If methLinf="Walford", then the Linf and K parameters are estimated via the concept of the Ford-Walford plot. If methLinf="oldAge" then Linf is estimated as the mean length of the num4Linf longest observed lengths.
The product of the starting values for Linf and K is used as a starting value for omega in the GallucciQuinn and Mooij parameterizations. The result of log(2) divided by the starting value for K is used as the starting value for t50 in the Weisberg parameterization.
If meth0="yngAge", then a starting value for t0 or L0 is found by algebraically solving the typical or original parameterization, respectively, for t0 or L0 using the mean length of the first age with more than one data point as a “known” quantity. If meth0="poly" then a second-degree polynomial model is fit to the mean length-at-age data. The t0 starting value is set equal to the root of the polynomial that is closest to zero. The L0 starting value is set equal to the mean length at age-0 predicted from the polynomial function.
Starting values for the L1 and L3 parameters in the Schnute parameterization and the L1, L2, and L3 parameters in the Francis parameterization may be found in two ways. If methEV="poly", then the starting values are the predicted length-at-age from a second-degree polynomial fit to the mean lengths-at-age data. If methEV="means" then the observed sample means at the corresponding ages are used. In the case where one of the supplied ages is fractional, then the value returned will be linearly interpolated between the mean lengths of the two closest ages. The ages to be used for L1 and L3 in the Schnute and Francis parameterizations are supplied as a numeric vector of length 2 in ages2use=. If ages2use=NULL then the minimum and maximum observed ages will be used. In the Francis method, L2 will correspond to the age half-way between the two ages in ages2use=. A warning will be given if L2<L1 for the Schnute method or if L2<L1 or L3<L2 for the Francis method.
Starting values for the Somers and Pauly parameterizations are the same as the traditional parameterization for Linf, K, and t0. However, for the Pauly parameterization the starting value for Kpr is the starting value for K divided by 1 minus the starting value of NGT. The starting values of C, ts, WP, and NGT are set at constants that are unlikely to work for all species.
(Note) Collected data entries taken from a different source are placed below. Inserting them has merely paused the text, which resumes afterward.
(** Insert and apply, as the worker's report does. *)
Definition feed (sec sev : Z) (w : engine) : engine :=
  let '(w1, r) := InsertFinding sk0 (finding_at sec sev) w in
  match r with
  | ROk id => fst (ApplyFinding defaultPolicy sk0 (finding_at sec sev) id (at_sec sec) w1)
  | _ => w1
  end.

Definition key_order : sweep_order := {| so_rows := λ _, 0%nat; so_states m := (map_to_list m).*1 |}.

Definition sweep_at (sec : Z) (w : engine) : engine :=
  fst (Sweep defaultPolicy key_order (at_sec sec) w).

Definition status_at (w : engine) (sk : SeriesKey) : option PolicyStateStatus :=
  Status <$> states w !! sk.

Definition event_statuses (w : engine) : list string := ev_status ∘ snd <$> map_to_list (events (en_db w)).

(** A series that fires at 0 s and keeps receiving findings at 40, 100 and 160 s,
    with sweeps at 1 and 45 s. *)
Definition shadow_run : engine :=
  feed 160 9 (feed 100 9 (sweep_at 45 (feed 40 9 (sweep_at 1 (feed 0 6 (started env0)))))).

(** The third statement after the insert is the commit; it fails. *)
Definition failed_commit : engine * res unit :=
  ApplyFinding defaultPolicy sk0 (finding_at 0 6) (pg_some 1) (at_sec 0)
    (with_faults [false; false; false; false; true]
       (fst (InsertFinding sk0 (finding_at 0 6) (started env0)))).

Definition after_failed_commit : engine * res unit :=
  ApplyFinding defaultPolicy sk0 (finding_at 1 6) (pg_some 2) (at_sec 1)
    (fst (InsertFinding sk0 (finding_at 1 6) (with_faults [] (fst failed_commit)))).

(** A transaction that fails to commit leaves the score above the open
    threshold, and the rising edge does not come again: the next finding, on a
    healthy database, is applied without an error and opens no event although
    the score is more than twice the threshold. *)
Theorem failed_commit_loses_edge :
  snd failed_commit = RErr "commit failed" ∧ snd after_failed_commit = ROk tt ∧
  status_at (fst after_failed_commit) sk0 = Some Watching ∧
  events (en_db (fst after_failed_commit)) = ∅ ∧
  (fleb (f64 10) ∘ Score ∘ Bucket <$> states (fst after_failed_commit) !! sk0) = Some true.
Proof. vm_compute. repeat split. Qed.

(** ** Witnesses *)

Definition firing_run : engine :=
  fst (ApplyFinding defaultPolicy sk0 (finding_at 0 6) (pg_some 1) (at_sec 0)
         (fst (InsertFinding sk0 (finding_at 0 6) (started env0)))).

Definition firing_state : PolicyState :=
  match states firing_run !! sk0 with Some st => st | None => new_state 0 end.

Lemma firing_run_reachable : rtc (engine_step defaultPolicy) (started env0) firing_run.
Proof.
  eapply rtc_l; [apply (StepInsert defaultPolicy _ sk0 (finding_at 0 6))|].
  eapply rtc_l; [apply (StepApply defaultPolicy _ sk0 (finding_at 0 6) 1 (at_sec 0))|].
  apply rtc_refl.
Qed.

Lemma engine_states_ok_witness :
  status_at firing_run sk0 = Some Firing ∧
  ∃ st, states firing_run !! sk0 = Some st ∧ state_ok (en_db firing_run) st.
Proof.
  split; [vm_compute; reflexivity|]. eexists. split; [vm_compute; reflexivity|].
  apply (proj1 (engine_states_ok defaultPolicy env0 firing_run eq_refl firing_run_reachable) sk0).
  vm_compute; reflexivity.
Defined.

Lemma ApplyFinding_succeeds_witness :
  quiet firing_run ∧ fresh firing_run ∧
  snd (ApplyFinding defaultPolicy sk0 (finding_at 5 1) (pg_some 9) (at_sec 5) firing_run) = ROk tt.
Proof.
  split; [vm_compute; reflexivity|]. split; [vm_compute; reflexivity|].
  apply (ApplyFinding_succeeds defaultPolicy env0 firing_run sk0 (finding_at 5 1) 9 (at_sec 5));
    [reflexivity|apply firing_run_reachable|vm_compute; reflexivity|vm_compute; reflexivity].
Defined.

Lemma ApplyFinding_refines_witness :
  load_state sk0 0 (started env0) = (fst (load_state sk0 0 (started env0)), ROk (new_state 0)) ∧
  let '(w', r) := ApplyFinding defaultPolicy sk0 (finding_at 0 6) (pg_some 1) 0 (started env0) in
  ∃ st', states w' = <[sk0 := st']> (states (started env0)) ∧ rtc apply_step Clean (Status st').
Proof.
  split; [reflexivity|].
  pose proof (ApplyFinding_refines defaultPolicy sk0 (finding_at 0 6) (pg_some 1) 0 (started env0)
    (fst (load_state sk0 0 (started env0))) (new_state 0) eq_refl) as HT.
  cbv zeta in HT. destruct (ApplyFinding _ _ _ _ _ _) as [w' r].
  destruct HT as (st' & H1 & _ & H3 & _). exists st'. split; [exact H1|exact H3].
Defined.

Lemma Sweep_refines_witness :
  status_at firing_run sk0 = Some Firing ∧
  ∃ st', states (sweep_at 100 firing_run) !! sk0 = Some st' ∧
         rtc sweep_step (Status firing_state) (Status st').
Proof.
  split; [vm_compute; reflexivity|].
  apply (Sweep_refines defaultPolicy key_order (at_sec 100) firing_run sk0 firing_state).
  vm_compute; reflexivity.
Defined.

(** A restart forgets the states; the sweep reads the row back. *)
Lemma Sweep_effect_witness :
  ∃ w', Sweep defaultPolicy key_order (at_sec 100) (started (en_env firing_run)) = (w', ROk tt) ∧
    (∃ r, nonclean_row (en_db firing_run) (twin sk0) r ∧
       swept_to defaultPolicy (at_sec 100) (twin sk0) (state_of_row r) w') ∧
    states w' !! sk0 = None.
Proof.
  edestruct (Sweep_effect defaultPolicy env0 (started (en_env firing_run)) key_order (at_sec 100))
    as (w' & E & Hs); [reflexivity| |vm_compute; reflexivity|reflexivity|].
  { eapply rtc_r; [apply firing_run_reachable|]. apply StepRestart. }
  exists w'. split; [exact E|].
  assert (states w' !! sk0 = None) as Hn.
  { pose proof (f_equal (λ x, states x.1 !! sk0) E) as En. etrans; [symmetry; exact En|]. vm_compute. reflexivity. }
  split; [|exact Hn].
  pose proof (Hs (twin sk0)) as H2. cbn [started states] in H2. rewrite lookup_empty in H2.
  destruct H2 as [H2|[Hno _]]; [exact H2|]. exfalso.
  destruct (policy_state (en_db firing_run) !! series_id_of sk0) as [r|] eqn:Er; [|vm_compute in Er; discriminate].
  apply (Hno r). exists (series_id_of sk0). split; [exact Er|]. split; [|reflexivity].
  assert ((ps_status <$> policy_state (en_db firing_run) !! series_id_of sk0) = Some "firing") as Ef
    by (vm_compute; reflexivity).
  rewrite Er in Ef. simpl in Ef. injection Ef as ->. discriminate.
Defined.

Lemma feed_reachable sec sev w :
  rtc (engine_step defaultPolicy) (started env0) w → rtc (engine_step defaultPolicy) (started env0) (feed sec sev w).
Proof.
  intros Hr. unfold feed. destruct (InsertFinding sk0 (finding_at sec sev) w) as [w1 r] eqn:E.
  assert (rtc (engine_step defaultPolicy) (started env0) w1) as Hr1.
  { eapply rtc_r; [exact Hr|]. pose proof (StepInsert defaultPolicy w sk0 (finding_at sec sev)) as Hs. by rewrite E in Hs. }
  destruct r as [id|?|?]; [|done..]. apply InsertFinding_once in E as (u & -> & _).
  eapply rtc_r; [exact Hr1|]. apply StepApply.
Qed.

Lemma sweep_reachable sec w :
  rtc (engine_step defaultPolicy) (started env0) w → rtc (engine_step defaultPolicy) (started env0) (sweep_at sec w).
Proof. intros Hr. eapply rtc_r; [exact Hr|]. apply StepSweep. Qed.

Lemma sweep_twin_closes_live_event_witness :
  ∃ w', Sweep defaultPolicy key_order (at_sec 170) shadow_run = (w', ROk tt) ∧
    closed_at (at_sec 170) (en_db w') 2%N ∧
    ∃ st', states w' !! sk0 = Some st' ∧ Status st' = Firing ∧ OpenEventId st' = Some 2%N.
Proof.
  destruct (sweep_twin_closes_live_event defaultPolicy env0 shadow_run key_order (at_sec 170) sk0)
    as (_ & w' & E & _ & Hlive); [reflexivity| |vm_compute; reflexivity|reflexivity|discriminate|].
  { apply feed_reachable, feed_reachable, sweep_reachable, feed_reachable, sweep_reachable, feed_reachable, rtc_refl. }
  exists w'. split; [exact E|].
  destruct (states shadow_run !! sk0) as [st|] eqn:Es; [|vm_compute in Es; discriminate].
  destruct (states shadow_run !! twin sk0) as [tw|] eqn:Et; [|vm_compute in Et; discriminate].
  apply (Hlive st tw 2%N); [reflexivity| | | |reflexivity|]; clear Hlive E;
    vm_compute in Es, Et; injection Es as <-; injection Et as <-; try (vm_compute; reflexivity).
  split; [reflexivity|]. split; [reflexivity|]. vm_compute. reflexivity.
Defined.

Lemma peak_severity_max_witness :
  let l := [{| pf_Id := "1"; pf_Finding := Some (finding_at 0 6) |}] in
  fltb (peak_severity (f64 4) l) (f64 4) = false.
Proof. intros l. apply (peak_severity_max (f64 4) l). reflexivity. Defined.

Lemma InsertFinding_once_witness :
  let w1 := fst (InsertFinding sk0 (finding_at 0 6) (started env0)) in
  InsertFinding sk0 (finding_at 0 4) w1 = (w1, RErr ErrNoRows).
Proof.
  destruct (InsertFinding_once sk0 (finding_at 0 6) (started env0)
    (fst (InsertFinding sk0 (finding_at 0 6) (started env0))) (pg_some 1) eq_refl)
    as (u & Hu & _ & Hf & Hall).
  assert (u = 1%N) as -> by (injection Hu; congruence).
  apply (Hall _ _ (finding_row sk0 (finding_at 0 6)));
    [reflexivity|reflexivity|repeat split|reflexivity|reflexivity].
Defined.

Lemma firing_event_row_stale_witness :
  status_at firing_run sk0 = Some Firing ∧
  events (en_db (fst (ApplyFinding defaultPolicy sk0 (finding_at 5 9) (pg_some 3) (at_sec 5) firing_run)))
  = events (en_db firing_run).
Proof.
  split; [vm_compute; reflexivity|].
  apply (firing_event_row_stale defaultPolicy sk0 (finding_at 5 9) (pg_some 3) (at_sec 5)
    firing_run firing_state); vm_compute; reflexivity.
Defined.
Lemma fold_samples_old now m rows w :
  Forall (λ rs, rs_TS rs ≤ mo_cursor m) rows → fold_samples cfg now m rows w = (w, ROk m).
Proof.
  induction 1 as [|rs rows Hle _ IH]; [done|]. simpl.
  rewrite (go_bind_ok _ _ _ _ _ (fold_sample_old now m rs w Hle)). exact IH.
Qed.

Lemma fold_old now m rows w :
  Forall (λ rs, rs_TS rs ≤ mo_cursor m) rows → fold cfg now m rows w = (w, ROk m).
Proof.
  intros Hold. unfold fold. rewrite (go_bind_ok _ _ _ _ _ (fold_samples_old now m rows w Hold)).
  unfold After. by rewrite Z.ltb_irrefl.
Qed.

(** The monitor after a sample that neither fails to extract nor fails in the
    detector. *)
Definition accepts (m : monitor) (rs : RawSample) : option monitor :=
  match Extract (mo_extractor m) (rs_Row rs) with
  | ROk v =>
      match mo_detector m (mo_state m) (rs_TS rs) v with
      | ROk (next, _) => Some (advance m next (rs_TS rs))
      | _ => None
      end
  | _ => None
  end.

(** Walking over the batch from [m], no new sample fails. *)
Fixpoint no_failure (m : monitor) (rows : list RawSample) : bool :=
  match rows with
  | [] => true
  | rs :: rows' =>
      if After (rs_TS rs) (mo_cursor m) then
        match accepts m rs with Some m' => no_failure m' rows' | None => false end
      else no_failure m rows'
  end.

(** What one sample does to a monitor. *)
Lemma fold_sample_ok now m rs w w' m' :
  fold_sample cfg now m rs w = (w', ROk m') →
  (m' = m ∧ w' = w ∧ (rs_TS rs ≤ mo_cursor m ∨ accepts m rs = None)) ∨
  (mo_cursor m < rs_TS rs ∧ accepts m rs = Some m' ∧ ∃ next, m' = advance m next (rs_TS rs)).
Proof.
  unfold fold_sample, After. destruct (Z.ltb_spec (mo_cursor m) (rs_TS rs)) as [Hlt|Hge].
  2: { intros [= <- <-]. left. auto. }
  unfold accepts. destruct (Extract (mo_extractor m) (rs_Row rs)) as [v|e|e] eqn:Ex; [|intros [= <- <-]; by auto|done].
  destruct (mo_detector m (mo_state m) (rs_TS rs) v) as [[next f]|e|e] eqn:Ed; [|intros [= <- <-]; by auto|done].
  intros E. right. split; [done|]. assert (m' = advance m next (rs_TS rs)) as ->; [|by eauto].
  destruct f as [f|]; [|by injection E].
  unfold go_bind in E. destruct (report _ _ _ _ _) as [w1 [[]|e|e]]; [|done..]. by injection E.
Qed.

(** The monitor of a series keeps its identity. *)
Definition same_monitor (m m' : monitor) : Prop :=
  mo_key m' = mo_key m ∧ mo_extractor m' = mo_extractor m ∧ mo_detector m' = mo_detector m.

Lemma fold_samples_mono now m rows w w' m' :
  fold_samples cfg now m rows w = (w', ROk m') →
  mo_cursor m ≤ mo_cursor m' ∧ same_monitor m m' ∧
  (mo_cursor m' = mo_cursor m → m' = m ∧ w' = w).
Proof.
  revert m w. induction rows as [|rs rows IH]; intros m w; simpl.
  { intros [= <- <-]. by repeat split. }
  unfold go_bind. destruct (fold_sample cfg now m rs w) as [w1 [m1|e|e]] eqn:E1; [|done..].
  intros (Hc & (Hk & He & Hd) & Hsame)%IH.
  apply fold_sample_ok in E1 as [(-> & -> & _)|(Hlt & _ & next & ->)]; simpl in *; [done|].
  split; [lia|]. split; [done|]. lia.
Qed.

Lemma fold_samples_cover now m rows w w' m' :
  fold_samples cfg now m rows w = (w', ROk m') →
  no_failure m rows = true → Forall (λ rs, rs_TS rs ≤ mo_cursor m') rows.
Proof.
  revert m w. induction rows as [|rs rows IH]; intros m w; simpl; [done|].
  unfold go_bind. destruct (fold_sample cfg now m rs w) as [w1 [m1|e|e]] eqn:E1; [|done..].
  intros E2 Hcl. destruct (fold_samples_mono _ _ _ _ _ _ E2) as (Hc & _ & _).
  unfold After in Hcl. destruct (Z.ltb_spec (mo_cursor m) (rs_TS rs)) as [Hlt|Hge];
    apply fold_sample_ok in E1 as [(-> & _ & Hle)|(Hlt' & Ha & next & ->)]; [|rewrite Ha in Hcl| |lia].
  - destruct Hle as [?|Hn]; [lia|]. by rewrite Hn in Hcl.
  - constructor; [simpl in *; lia|]. by eapply IH.
  - constructor; [lia|]. by eapply IH.
Qed.

Lemma fold_ok now m rows w w' m' :
  fold cfg now m rows w = (w', ROk m') →
  ∃ w1, fold_samples cfg now m rows w = (w1, ROk m') ∧
    (w' = w1 ∨ (mo_cursor m < mo_cursor m' ∧
       w' = fst (saveBaseline (mo_key m') (mo_state m') (mo_cursor m') w1))).
Proof.
  unfold fold, go_bind at 1. destruct (fold_samples cfg now m rows w) as [w1 [m1|e|e]]; [|done..].
  unfold After. destruct (Z.ltb_spec (mo_cursor m) (mo_cursor m1)) as [Hlt|_].
  - unfold go_bind, go_try. destruct (saveBaseline _ _ _ w1) as [w2 [[]|e|e]] eqn:E; try done.
    all: intros [= <- <-]; exists w1; split; [done|]; right; by rewrite E.
  - intros [= <- <-]. eauto.
Qed.

(** C19. Redelivery is harmless: once a batch has been folded, samples sorted or
    not, in which no new sample failed to extract or failed in the detector (such
    a sample leaves the cursor behind and is tried again), folding the same batch
    again changes neither the monitor, nor the policy engine, nor the database,
    and makes no call. *)
Theorem fold_replay now now' m rows w w' m' w2 :
  fold cfg now m rows w = (w', ROk m') → no_failure m rows = true →
  fold cfg now' m' rows w2 = (w2, ROk m').
Proof.
  intros (w1 & E & _)%fold_ok Hcl. apply fold_old. by eapply fold_samples_cover.
Qed.

(** A fold never moves a cursor back and keeps the monitor's identity;
    when no sample was new the monitor and the world are untouched; when one
    was and the database accepts the write, the baseline row of the series
    holds the monitor's state and its cursor. *)
Theorem fold_persists now m rows w w' m' :
  fold cfg now m rows w = (w', ROk m') →
  mo_cursor m ≤ mo_cursor m' ∧ same_monitor m m' ∧
  (mo_cursor m' = mo_cursor m → m' = m ∧ w' = w) ∧
  (mo_cursor m < mo_cursor m' → ∀ w1 j, fold_samples cfg now m rows w = (w1, ROk m') →
     quiet w1 → mo_state m' = RawDoc j →
     baselines (en_db w') !! series_id_of (mo_key m) =
       Some {| bl_state := mo_state m'; bl_n := 0; bl_last_seen := timestamptz (mo_cursor m') |}).
Proof.
  intros Hf. pose proof Hf as (w1 & E & Hw)%fold_ok.
  destruct (fold_samples_mono _ _ _ _ _ _ E) as (Hc & Hid & Hsame).
  split; [done|]. split; [done|]. split.
  - intros Heq. destruct (Hsame Heq) as [-> ->]. by destruct Hw as [->|[? _]]; [|lia].
  - intros Hlt w1' j E' Hq Hst. rewrite E in E'. simplify_eq. destruct Hid as (<- & _).
    unfold fold in Hf. rewrite (go_bind_ok _ _ _ _ _ E) in Hf.
    unfold After in Hf. destruct (Z.ltb_spec (mo_cursor m) (mo_cursor m')); [|lia].
    unfold go_bind, go_try, saveBaseline, db, UpsertBaseline in Hf.
    rewrite db_call_quiet, Hst in Hf by done. unfold go_ret in Hf. injection Hf as <-. unfold en_db. simpl.
    rewrite ?Hst. apply lookup_insert_eq.
Qed.

(** ** Workers keep the engine's invariant *)

Lemma grows_UpsertBaseline k st n t : grows (UpsertBaseline k st n t).
Proof. apply db_call_grows. intros e. by destruct st. Qed.

Lemma grows_GetBaseline k : grows (GetBaseline k).
Proof. apply db_call_grows. intros e. simpl. by case_match. Qed.

Lemma InsertFinding_id sk f w w' p : InsertFinding sk f w = (w', ROk p) → ∃ u, p = pg_some u.
Proof.
  unfold InsertFinding. destruct (details_encodable (Details f)); [|done].
  unfold db, InsertFinding_q, db_call. destruct (e_faults (en_env w)) as [|[] l]; simpl; [|done|].
  all: case_decide; [done|]; destruct (findings _ !! _); [done|]; intros [= <- <-]; eauto.
Qed.

Lemma report_inv now key f : go_inv engine_inv (report cfg now key f).
Proof.
  intros w HI. unfold report, go_bind at 1, go_try at 1.
  pose proof (InsertFinding_inv key f w HI) as HI1.
  destruct (InsertFinding key f w) as [w1 [p|e|e]] eqn:E; simpl in *; [|done..].
  apply InsertFinding_id in E as [u ->].
  pose proof (ApplyFinding_inv cfg key f u now w1 HI1) as HI2. unfold go_bind, go_try.
  by destruct (ApplyFinding cfg key f (pg_some u) now w1) as [w2 [[]|e|e]].
Qed.

Lemma fold_inv now m rows : go_inv engine_inv (fold cfg now m rows).
Proof.
  unfold fold. apply go_inv_bind.
  - revert m. induction rows as [|rs rows IH]; intros m; simpl; [apply go_inv_ret|].
    apply go_inv_bind; [|intros; apply IH]. unfold fold_sample.
    repeat case_match; auto using go_inv_ret, go_inv_panic, go_inv_bind, report_inv.
  - intros m'. apply go_inv_bind; [|intros; apply go_inv_ret]. case_match; [|apply go_inv_ret].
    apply go_inv_bind; [|intros; apply go_inv_ret].
    apply go_inv_try, db_inv, grows_UpsertBaseline.
Qed.

Lemma fold_monitors_inv now ms rows : go_inv engine_inv (fold_monitors cfg now ms rows).
Proof.
  induction ms as [|m ms IH]; simpl; [apply go_inv_ret|].
  apply go_inv_bind; [apply fold_inv|]. intros m'.
  apply go_inv_bind; [apply IH|]. intros. apply go_inv_ret.
Qed.

Lemma fold_monitors_length now ms rows w w' ms' :
  fold_monitors cfg now ms rows w = (w', ROk ms') → Forall2 same_monitor ms ms'.
Proof.
  revert w ms'. induction ms as [|m ms IH]; intros w ms'; simpl; [by intros [= <- <-]|].
  unfold go_bind. destruct (fold cfg now m rows w) as [w1 [m1|e|e]] eqn:E1; [|done..].
  destruct (fold_monitors cfg now ms rows w1) as [w2 [ms1|e|e]] eqn:E2; [|done..].
  intros [= <- <-]. constructor; [|by eapply IH].
  apply fold_ok in E1 as (w0 & E0 & _). by apply fold_samples_mono in E0 as (_ & ? & _).
Qed.

(** One turn of a worker's loop, on any batch and with any statement
    failing: the policy engine's invariant holds after it; when the turn
    completes, every message of the batch and no other is acknowledged, in
    order, and the monitors are the same series' monitors. *)
Theorem process_turn_ok now ms first inbox w :
  engine_inv w →
  let '(w', r) := process_turn cfg now ms first inbox w in
  engine_inv w' ∧
  ∀ ms' acks, r = ROk (ms', acks) → acks = it_msg <$> first :: inbox ∧ Forall2 same_monitor ms ms'.
Proof.
  intros HI. unfold process_turn, drainInbox, go_bind.
  pose proof (fold_monitors_inv now ms (it_sample <$> first :: inbox) w HI) as HI'.
  destruct (fold_monitors _ _ _ _ w) as [w' [ms'|e|e]] eqn:E; simpl in *; [|done..].
  split; [done|]. intros ? ? [= <- <-]. split; [done|]. by eapply fold_monitors_length.
Qed.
Thus, the user should use the fixed argument to fix starting values for these parameters that are more likely to result in a reliable fit.
Value
A list that contains reasonable starting values. Note that the parameters will be listed in the same order and with the same names as listed in vbFuns.
IFAR Chapter
12-Individual Growth.
Note
The ‘original’ and ‘vonBertalanffy’ and the ‘typical’ and ‘BevertonHolt’ parameterizations are synonymous.
Author(s)
Derek H. Ogle, DerekOgle51@gmail.com
References
Ogle, D.H. 2016. Introductory Fisheries Analyses with R. Chapman & Hall/CRC, Boca Raton, FL.
See references in vbFuns.
See Also
See growthFunShow to display the equations for the parameterizations used in FSA and vbFuns for functions that represent the von Bertalanffy parameterizations. See nlsTracePlot for help troubleshooting nonlinear models that don't converge.
Examples
## Simple examples of each parameterization
vbStarts(tl~age,data=SpotVA1)
vbStarts(tl~age,data=SpotVA1,type="Original")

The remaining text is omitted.